Витю как метлой со скамейки смахнуло. Скрипнула калитка, хлопнула дверь… Значит, Ремезов был голубым? Именно к этому выводу я и шел с тех пор, как разговорился с директором школы. А в разговоре с Витей дошел до этого только с третьего раза. Через больницу, через бестолковые лесные скитания.
Ремезов имел отношения с Шептулиным, но страсть к женщинам вдруг пересилила в нем содомское влечение, и у него появилась Алина. Любовник же получил отставку. Юра ревновал Ремезова, поэтому и полез к нему с кулаками на свадьбе. А может, он хотел ударить Алину?..
Свадебный этот конфликт имел последствия. Сначала Ремезов уволил Шептулина, а затем и убил.
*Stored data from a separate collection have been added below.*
(** C7, as the code has it: during the boot [greenLight] is called first with
    false, then by [init_SD] with the result of opening the session file, and
    once more with false when the tare times out.  When [setup] returns, the
    indicator is healthy exactly when the session file opened; after a tare
    timeout it is unhealthy.  No pass of [loop] writes either pin: after any
    sequence of polls, whatever the card answers, the pins and the indicator
    are as the boot left them. *)
Theorem status_light_fixed_after_boot :
  forall (fmt : F32.float -> Z -> string) (boot : boot_env)
         (envs : list loop_env) (e : EEPROM.eeprom),
    let st0 := final (setup boot (power_on e)) in
    let st := final (run fmt boot envs (power_on e)) in
    led_writes (trace st0)
    = [DigitalWrite RED true; DigitalWrite GREEN false;
       DigitalWrite RED (negb (open_write_ok boot));
       DigitalWrite GREEN (open_write_ok boot)]
      ++ (if tare_timeout boot
          then [DigitalWrite RED true; DigitalWrite GREEN false] else []) /\
    indicator st0
    = (if tare_timeout boot then Unhealthy
       else if open_write_ok boot then Healthy else Unhealthy) /\
    red_level st = red_level st0 /\
    green_level st = green_level st0 /\
    indicator st = indicator st0 /\
    led_writes (trace st) = led_writes (trace st0) /\
    (forall (env : loop_env) (s : state),
        led_writes (emitted (loop fmt env) s) = [] /\
        indicator (final (loop fmt env s)) = indicator s).
Proof.
  intros fmt boot envs e st0 st.
  assert (Hboot :
    led_writes (trace st0)
    = [DigitalWrite RED true; DigitalWrite GREEN false;
       DigitalWrite RED (negb (open_write_ok boot));
       DigitalWrite GREEN (open_write_ok boot)]
      ++ (if tare_timeout boot
          then [DigitalWrite RED true; DigitalWrite GREEN false] else []) /\
    indicator st0
    = (if tare_timeout boot then Unhealthy
       else if open_write_ok boot then Healthy else Unhealthy)).
  { subst st0 st. destruct boot as [b1 b2 b3 b4].
    destruct b1, b2, b3, b4; exec_setup; split; reflexivity. }
  destruct Hboot as [Hw Hi]. split; [exact Hw |]. split; [exact Hi |].
  assert (Hrun : red_level st = red_level st0 /\ green_level st = green_level st0
                 /\ led_writes (trace st) = led_writes (trace st0)).
  { subst st st0. rewrite run_eq.
    destruct (setup boot (power_on e)) as [[] st1 | st1]; cbn [final];
      [| repeat split].
    destruct (after_loops_frame fmt envs st1) as (R & G & _).
    split; [exact R |]. split; [exact G |].
    rewrite after_loops_trace. unfold led_writes. rewrite filter_app.
    fold (led_writes (samples_events fmt (filename st1)
                        (accepted_samples (newDataReady st1) (t st1) envs))).
    rewrite samples_events_no_led. apply app_nil_r. }
  destruct Hrun as (R & G & W).
  split; [exact R |]. split; [exact G |].
  split; [unfold indicator; rewrite R, G; reflexivity |].
  split; [exact W |].
  intros env s. rewrite loop_emitted, loop_eq. cbn [final].
  destruct (after_loop_frame fmt env s) as (R' & G' & _).
  split.
  - destruct (accepts env s); [apply sample_events_no_led | reflexivity].
  - unfold indicator. rewrite R', G'. reflexivity.
Qed.

(** ** Binary32 comparisons and the values they compare *)

Lemma digits2_pos_bounds (m : positive) :
  2 ^ (Z.pos (digits2_pos m) - 1) <= Z.pos m < 2 ^ Z.pos (digits2_pos m).
Proof.
  induction m as [p IH | p IH |]; cbn [digits2_pos];
    [ | | cbn; lia ];
    rewrite Pos2Z.inj_succ;
    set (d := Z.pos (digits2_pos p)) in *;
    assert (Hd : 0 < d) by (subst d; lia);
    replace (Z.succ d - 1) with (Z.succ (d - 1)) by lia;
    rewrite (Z.pow_succ_r 2 (d - 1)) by lia;
    replace (Z.succ d) with (Z.succ (d - 1) + 1) by lia;
    rewrite (Z.pow_add_r 2 (Z.succ (d - 1)) 1) by lia;
    rewrite (Z.pow_succ_r 2 (d - 1)) by lia;
    replace d with (Z.succ (d - 1)) in IH at 2 by lia;
    rewrite (Z.pow_succ_r 2 (d - 1)) in IH by lia;
    change (2 ^ 1) with 2; lia.
Qed.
С помощью своих головорезов… Жаль, не смог я допросить Федю. Но ведь оставался еще Игорь, который много чего мог мне рассказать.
Но почему Ремезов так жестоко расправился со своим бывшим любовником? Боялся, что Шептулин растрезвонит о своей греховной с ним связи на всю ивановскую?.. Но так ведь сестра Шептулина и ее муж знали об этом, а ведь они живы. А он должен был догадываться, что Евдоха в курсе, и ее муж тоже. Но так с ними же ничего не случилось… Чего же тогда боялся Ремезов?
Хлопнула дверь, скрипнула калитка, запыхавшийся Витя плюхнулся на скамейку, протянул мне ватку и чекушку водки. Но я сделал вид, что не заметил этого. И шприц из кармана доставать не стал.
— Витя, ты говоришь, Ремезов дом снимал? — в раздумье, с неподвижным выражением лица спросил я. — Четыре года назад из Кирова вернулся и дом снял.
— Нуда, снял.
— И Юру водителем нанял?
— Нанял.
— И Юра у него ночевал?
— Да, бывало…
— Когда он Юру нанял? Когда это было, два, три, четыре года назад?
— Э-э… Ну, три года назад… Зимой он его нанял… Точно, зимой, он еще с мороза пришел, холодный такой, но радостный. На работу, говорит, устроился, друг Эдик завод строит, водителем взял…
— Зимой?
— Да, зимой… В феврале… Да, Юра еще сказал, что на праздник выпью, и все, больше ни-ни… Да он вообще-то мало пил. Ему легко было бросить…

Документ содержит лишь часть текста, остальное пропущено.